Even if it's closer to get an increased risk of allergy, you can see it is non-significant. That one is in the confidence interval. But it's closer to get an increased risk if you are using partially hydrolyzed formula to try to prevent cow’s milk allergy in an infant.
So, there's no use for partially hydrolyzed formula in CMA prevention. So, what can we do? Because all the things I told you about cow’s milk allergy prevention, it's really, low grade of recommendation. Well, connecting to what Professor Canani just said, maybe we should consider a more integrated approach, and we should start in pregnancy. We should start in pregnancy trying to get our moms with a healthy diet, with a mediterranean diet, or with a Vietnamese diet.
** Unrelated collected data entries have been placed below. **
Record Lifecycle := { l_Rules : slice LifecycleRule }.
#[global] Instance Lifecycle_eq_dec : EqDecision Lifecycle.
Proof. solve_decision. Defined.
(** The pointer that NewLifecycle returns is never nil, and dereferenced at
    once: the struct itself. *)
Definition NewLifecycle (lf : apiLifecycle) : Lifecycle :=
  {| l_Rules := if slice_empty lf.(al_Rules) then None else Some (NewLifecycleRule <$> elems lf.(al_Rules)) |}.
Definition CopyToLifecycle (lf : Lifecycle) : apiLifecycle :=
  {| al_Rules := if slice_empty lf.(l_Rules) then None else Some (CopyToLifecyleRule <$> elems lf.(l_Rules)) |}.

Record RetentionPolicy := { RetentionPeriodSeconds : Z }.
#[global] Instance RetentionPolicy_eq_dec : EqDecision RetentionPolicy.
Proof. solve_decision. Defined.
(** The seconds of an int64 of nanoseconds fit an int: the default is not used. *)
Definition NewRetentionPolicy (rp : ptr apiRetentionPolicy) : ptr RetentionPolicy :=
  (λ r, {| RetentionPeriodSeconds := default 0%Z (int_of_float (Seconds r.(arp_RetentionPeriod))) |}) <$> rp.
Definition CopyToRetentionPolicy (rp : ptr RetentionPolicy) : ptr apiRetentionPolicy :=
  let d := match rp with None => 0%Z | Some r => r.(RetentionPeriodSeconds) end in
  Some {| arp_RetentionPeriod := times_Second d; arp_EffectiveTime := zero_Time; arp_IsLocked := false |}.

Record RetentionPolicyStatus := { rps_EffectiveTime : Time; rps_IsLocked : bool }.
Definition NewRetentionPolicyStatus (r : ptr apiRetentionPolicy) : ptr RetentionPolicyStatus :=
  (λ r, {| rps_EffectiveTime := r.(arp_EffectiveTime); rps_IsLocked := r.(arp_IsLocked) |}) <$> r.

Record BucketEncryption := { be_DefaultKMSKeyName : string }.
#[global] Instance BucketEncryption_eq_dec : EqDecision BucketEncryption.
Proof. solve_decision. Defined.
Definition NewBucketEncryption (e : ptr apiBucketEncryption) : ptr BucketEncryption :=
  (λ e, {| be_DefaultKMSKeyName := e.(abe_DefaultKMSKeyName) |}) <$> e.
Definition CopyToBucketEncryption (e : ptr BucketEncryption) : ptr apiBucketEncryption :=
  (λ e, {| abe_DefaultKMSKeyName := e.(be_DefaultKMSKeyName) |}) <$> e.

Record BucketLogging := { bl_LogBucket : string; bl_LogObjectPrefix : string }.
#[global] Instance BucketLogging_eq_dec : EqDecision BucketLogging.
Proof. solve_decision. Defined.
Definition NewBucketLogging (l : ptr apiBucketLogging) : ptr BucketLogging :=
  (λ l, {| bl_LogBucket := l.(abl_LogBucket); bl_LogObjectPrefix := l.(abl_LogObjectPrefix) |}) <$> l.
Definition CopyToBucketLogging (l : ptr BucketLogging) : ptr apiBucketLogging :=
  (λ l, {| abl_LogBucket := l.(bl_LogBucket); abl_LogObjectPrefix := l.(bl_LogObjectPrefix) |}) <$> l.

Record CORS := {
  cors_MaxAge : Z; cors_Methods : slice string; cors_Origins : slice string; cors_ResponseHeaders : slice string }.
#[global] Instance CORS_eq_dec : EqDecision CORS.
Proof. solve_decision. Defined.
Definition NewCORS (c : apiCORS) : CORS := {|
  cors_MaxAge := c.(acors_MaxAge); cors_Methods := c.(acors_Methods); cors_Origins := c.(acors_Origins);
  cors_ResponseHeaders := c.(acors_ResponseHeaders) |}.
Definition CopyToCORS (c : CORS) : apiCORS := {|
  acors_MaxAge := c.(cors_MaxAge); acors_Methods := c.(cors_Methods); acors_Origins := c.(cors_Origins);
  acors_ResponseHeaders := c.(cors_ResponseHeaders) |}.
Definition NewCORSList (c : slice apiCORS) : slice CORS := (λ l : list apiCORS, NewCORS <$> l) <$> c.
Definition CopyToCORSList (c : slice CORS) : slice apiCORS := (λ l : list CORS, CopyToCORS <$> l) <$> c.

Record BucketWebsite := { bw_MainPageSuffix : string; bw_NotFoundPage : string }.
#[global] Instance BucketWebsite_eq_dec : EqDecision BucketWebsite.
Proof. solve_decision. Defined.
Definition NewBucketWebsite (w : ptr apiBucketWebsite) : ptr BucketWebsite :=
  (λ w, {| bw_MainPageSuffix := w.(abw_MainPageSuffix); bw_NotFoundPage := w.(abw_NotFoundPage) |}) <$> w.
Definition CopyToBucketWebsite (w : ptr BucketWebsite) : ptr apiBucketWebsite :=
  (λ w, {| abw_MainPageSuffix := w.(bw_MainPageSuffix); abw_NotFoundPage := w.(bw_NotFoundPage) |}) <$> w.

Record BucketPolicyOnly := { bpo_Enabled : bool; bpo_LockedTime : Time }.
#[global] Instance BucketPolicyOnly_eq_dec : EqDecision BucketPolicyOnly.
Proof. solve_decision. Defined.
Definition zero_apiBucketPolicyOnly : apiBucketPolicyOnly := {| abpo_Enabled := false; abpo_LockedTime := zero_Time |}.
Definition NewBucketPolicyOnly (bp : apiBucketPolicyOnly) : ptr BucketPolicyOnly :=
  if bool_decide (bp = zero_apiBucketPolicyOnly) then None
  else Some {| bpo_Enabled := bp.(abpo_Enabled); bpo_LockedTime := bp.(abpo_LockedTime) |}.
Definition CopyToBucketPolicyOnly (bp : ptr BucketPolicyOnly) : apiBucketPolicyOnly :=
  match bp with
  | None => zero_apiBucketPolicyOnly
  | Some b => {| abpo_Enabled := b.(bpo_Enabled); abpo_LockedTime := b.(bpo_LockedTime) |}
  end.
(** Walks Observe: where the answers are given, and where they are not and only
    the calls matter. *)
Ltac walk_given :=
  let Hst := fresh in let Ho := fresh in let Hips := fresh in let Hcr' := fresh in
  let rest x := (destruct (observe_returns x _ Hst Hips) as (ob & b & m & Hob & Hup & Hm & Hc);
    [by try apply completed_no_nil|];
    rewrite Hob; simpl in *; rewrite Hup; simpl; rewrite Hm; simpl) in
  intros [db|err]; [intros (Hst & Ho & Hips); simpl; rewrite LateInitializeSpec_returns by done; simpl;
    destruct (negb _); simpl;
    [intros [cr'|err] Hcr'; [rest cr'|]
    |match goal with cr : Managed _ _ |- _ => rest {| cr with ForProvider := completed cr.(ForProvider) db |} end]
  |intros _]; simpl.
Ltac walk_calls :=
  intros [db|err]; simpl; [|by walk];
  destruct (LateInitializeSpec _ db) as [i|] eqn:Hi; simpl; [|done];
  destruct (negb _) eqn:Hne; simpl; [split_and?; [eauto with handlers..|]; try intros [cr'|err]; simpl; try done|];
  (destruct (GenerateObservation db); simpl; [|done];
   destruct (IsUpToDate _ _ db) as [[? []]|]; simpl; [done| |done]; by destruct (getConnectionDetails _ db)).

(** C27: for a spec without nil flags and authorized networks, and answers that
    have settings and no nil among their addresses, flags and authorized
    networks, the handlers of the CloudSQLInstance controller never panic and
    return an error exactly when one of their calls failed, where NotFound is no
    failure of Get and Delete. Observe reads the instance, writes nothing but a
    spec that keeps what the user set, stops at the first failure and, with an
    error or for a missing instance, reports nothing; when it reports an instance
    the resource carries the condition of its state. Update patches the generated
    instance, and makes no call while the instance is being created. *)
Theorem cloudsql_controller_errors `{Libs} `{!CopySucceeds} projectID cr :
  settings_no_nil cr.(ForProvider).(p_Settings) →
  errors_given cloudsql_answers cloudsql_fails (Observe projectID (Some cr)) ∧
  stops_on_failure cloudsql_fails (Observe projectID (Some cr)) ∧
  calls_only (cloudsql_observe_calls projectID cr) (Observe projectID (Some cr)) ∧
  always_given cloudsql_answers (λ '(o, err, mg'),
    (err ≠ None ∨ o.(ResourceExists) = false → o = no_observation) ∧
    (o.(ResourceExists) = true → ∃ cr', mg' = Some cr' ∧
       ∀ c, sql_condition cr'.(AtProvider).(o_State) = Some c → ready cr'.(Conditions) = Some c))
    (Observe projectID (Some cr)) ∧
  errors_iff cloudsql_fails (Create projectID (Some cr)) ∧
  errors_iff cloudsql_fails (Update projectID (Some cr)) ∧
  calls_only (cloudsql_update_calls projectID cr) (Update projectID (Some cr)) ∧
  errors_iff cloudsql_fails (Delete projectID (Some cr)).
Proof.
  intros Hcr. unfold errors_iff, errors_given. split_and!; simpl.
  - walk_given; walk_done.
  - walk_calls.
  - split; [done|]. walk_calls.
  - walk_given; (split; [by intros [?|?]|]); [|done| |done]; intros _; eexists; (split; [done|]); exact Hc.
  - rewrite GenerateDatabaseInstance_returns by done. walk.
  - rewrite GenerateDatabaseInstance_returns by done. walk.
  - rewrite GenerateDatabaseInstance_returns by done. walk. by apply GenerateDatabaseInstance_returns.
  - walk.
Qed.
But, with natural foods - olive oil, fermented foods, trying to avoid obesity. Remember that if mom is obese before pregnancy, her microbiome will be dysbiotic and she will transmit this dysbiosis to her infant. So, remember about that. That's my last slide. These are my take home messages. To ensure an accurate diagnosis of cow’s milk allergy, it is essential to follow a diagnostic elimination diet of the appropriate duration, followed by a controlled reintroduction of cow’s milk proteins. Extensively hydrolyzed formula and hydrolyzed rice formula are the first therapeutic options recommended in current guidelines.
The only recommended probiotic in the guidelines is LGG. There is currently insufficient evidence to make strong recommendations for or against specific interventions to prevent cow’s milk allergy. And I leave you with this thought. Wisdom is knowing the right path to take, and integrity is taking it. Thank you so much.